Яркая рамка обрамляет рентгеновский снимок. Свеча трепещет за выкрашенным в красное сердцем. Сверху, снизу и справа — светлые полоски ребер.
— У тебя красивое красное сердце, — выдавливаю я, а у самой сжимает горло. Мой взор затуманивается, и изображение начинает двоиться. Ребер и ключиц вдруг оказывается невероятное множество, даже сердца два — одно красное, другое слегка розоватое. Когда я моргаю, кажется, что сердце бьется — вверх-вниз, вверх-вниз, будто живое. Огонек за снимком расплывается остриями и язычками по диагонали, становится пикообразным. Темные подпалины, наползающие на линии ребер, все колышутся и расширяются перед глазами.
— Вот так. — Рууди гулко ударяет по моему колену.
— Человек живет, пока у него остается хоть кусочек легкого, — замечаю я, собираясь с духом.
— Никогда я не боялся смерти, а теперь схожу с ума со страху.
— Счастливые люди обычно дрожат…
— Ну, значит, я…
Рууди бессмысленно смеется, стараясь тут же, не сходя с места, развенчать эти высокие слова.
— Сегодня не свадьба, а пир во время чумы, — произносит Рууди, он вытягивает руку и, шевеля костлявым указательным пальцем, очерчивает им затемнения на снимке.
— Человек болен ровно настолько, насколько он считает себя больным.
— Будем откровенными. Полгода, может, год. И красный свет сойдет, и останется лишь расплывчатое месиво.
— Может, Релли все-таки заставит тебя лечиться. Ты же сам махнул рукой, — пытаюсь я трезвой деловитостью сломать Руудино отчаяние.
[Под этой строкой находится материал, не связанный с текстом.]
(** ** Prices *)

Lemma tokenToUSD_Ok m o value round amount :
  uint256 value -> tokenToUSD m o value round = Ok amount -> exists r latest,
    feed_getRoundData (block m) (priceFeed o) round = Ok r /\
    feed_latestRoundData (block m) (priceFeed o) = Ok latest /\
    0 <= rd_updatedAt latest - rd_updatedAt r < HOUR /\ 0 < rd_answer r /\
    amount = rd_answer r * value / 10 ^ 8 /\ uint256 amount.
Proof.
  intros Hv Hr. unfold tokenToUSD, getRoundData in Hr. apply bind_Ok in Hr as (r & Hr0 & Hr).
  apply bind_Ok in Hr0 as (r' & Hround & Hr0). apply bind_Ok in Hr0 as (latest & Hl & Hr0).
  apply bind_Ok in Hr0 as (age & [-> Hage]%sm_sub_Ok & Hr0). inv_result. subst. to_props.
  pose proof (feed_answer _ _ _ _ Hround) as Hans.
  assert (uint256 (rd_answer r)) as Ha.
  { unfold uint256, UINT256. change (2 ^ 255) with 57896044618658097711785492504343953926634992332820282019728792003956564819968 in Hans. lia. }
  match goal with A : sm_mul _ _ = Ok _ |- _ => apply sm_mul_Ok in A as [-> Hx]; [|done..] end.
  match goal with A : sm_div _ _ = Ok _ |- _ => apply sm_div_Ok in A as [-> _] end.
  exists r, latest. split_and!; try done; try lia. unfold uint256 in *. split.
  - apply Z.div_pos; lia.
  - apply Z.div_lt_upper_bound; lia.
Qed.

(** ** What a deposit does *)

(** The value that a deposit takes from the sender: native currency, or the token. *)
Definition collected (m : Msg) (s : Sale) (o : PublicOffering) (v value : Z) (s' : Sale) : Prop :=
  (v <> 0 /\ value = v /\ sale_tokens s' = sale_tokens s) \/
  (v = 0 /\ po_token o <> zero_address /\
   match sale_tokens s !! po_token o with
   | None => sale_tokens s' = sale_tokens s
   | Some t => exists t', erc20_transferFrom t (self m) (sender m) (self m) value = Ok t' /\
       sale_tokens s' = <[ po_token o := t' ]> (sale_tokens s)
   end).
— Чем лечить? Чем? Прожорливых палочек Коха становится все больше, они просто выедают меня изнутри. Наверное, их там сейчас уже столько, что могут лишь стоймя стоять.
— Рууди…
— Не надо утешать. Выпивший человек проникается жалостью, начинает рисоваться. Страх подтачивает его дух, начинаешь подыскивать подпорки в сочувствии. Самому противно.
Рууди поднимается, гасит свечу. Нащупывает выключатель, и комната наполняется бесстрастным молочным светом. Рентгеновский снимок на столе вновь стал размытым, серым изображением, Рууди глубоко вздыхает и прячет снимок за письменным столом.
— Дурак набитый! Смотрите на эту роковую жердину! Релли уже наплакалась, когда увидела эти затемнения, да и ты прослезилась. Не хватало еще, чтобы я провел всех гостей перед этим снимком! Вот бы наслушался бездарных воплей — бесталанного хора плакальщиц, со сморканием в паузах.
— Я не плакала. Просто у меня слабые глаза, смотреть на свет больно. А вообще ты знаешь очень хорошо, что мне за тебя ни жарко ни холодно…
— Вот это на самом деле меня утешает, — усмехается Рууди.
Однако взгляд мой мечется над пустым столом: словно заноза в глазу, торчит там шлифованное лезвие ножа из слоновой кости. Невыносимый примитив: гаснет свеча, и остается немая пустота.
— Лучше расскажи, Анна, как там, в семейной жизни? — подмаргивает Рууди и приподымает уголки рта, стараясь всеми силами преодолеть чувство неловкости.
— У каждого по-своему, — в тон ему говорю я, — а в общем-то достаточно приятное развлечение.
— Хорошо все-таки, когда старшие делятся с младшими своим опытом, — рассеянно отвечает Рууди и тоже смотрит туда, где только что стоял рентгеновский снимок.
— А помнишь, Анна, мою первую любовь? — вдруг восклицает Рууди и прыскает от смеха.
— Помню, только боялась тогда показать вид, что замечаю.
— Как давно это было! — От Руудиного раскатистого смеха диван под ним ходит ходуном. — Погоди! — приказывает он, поднимаясь.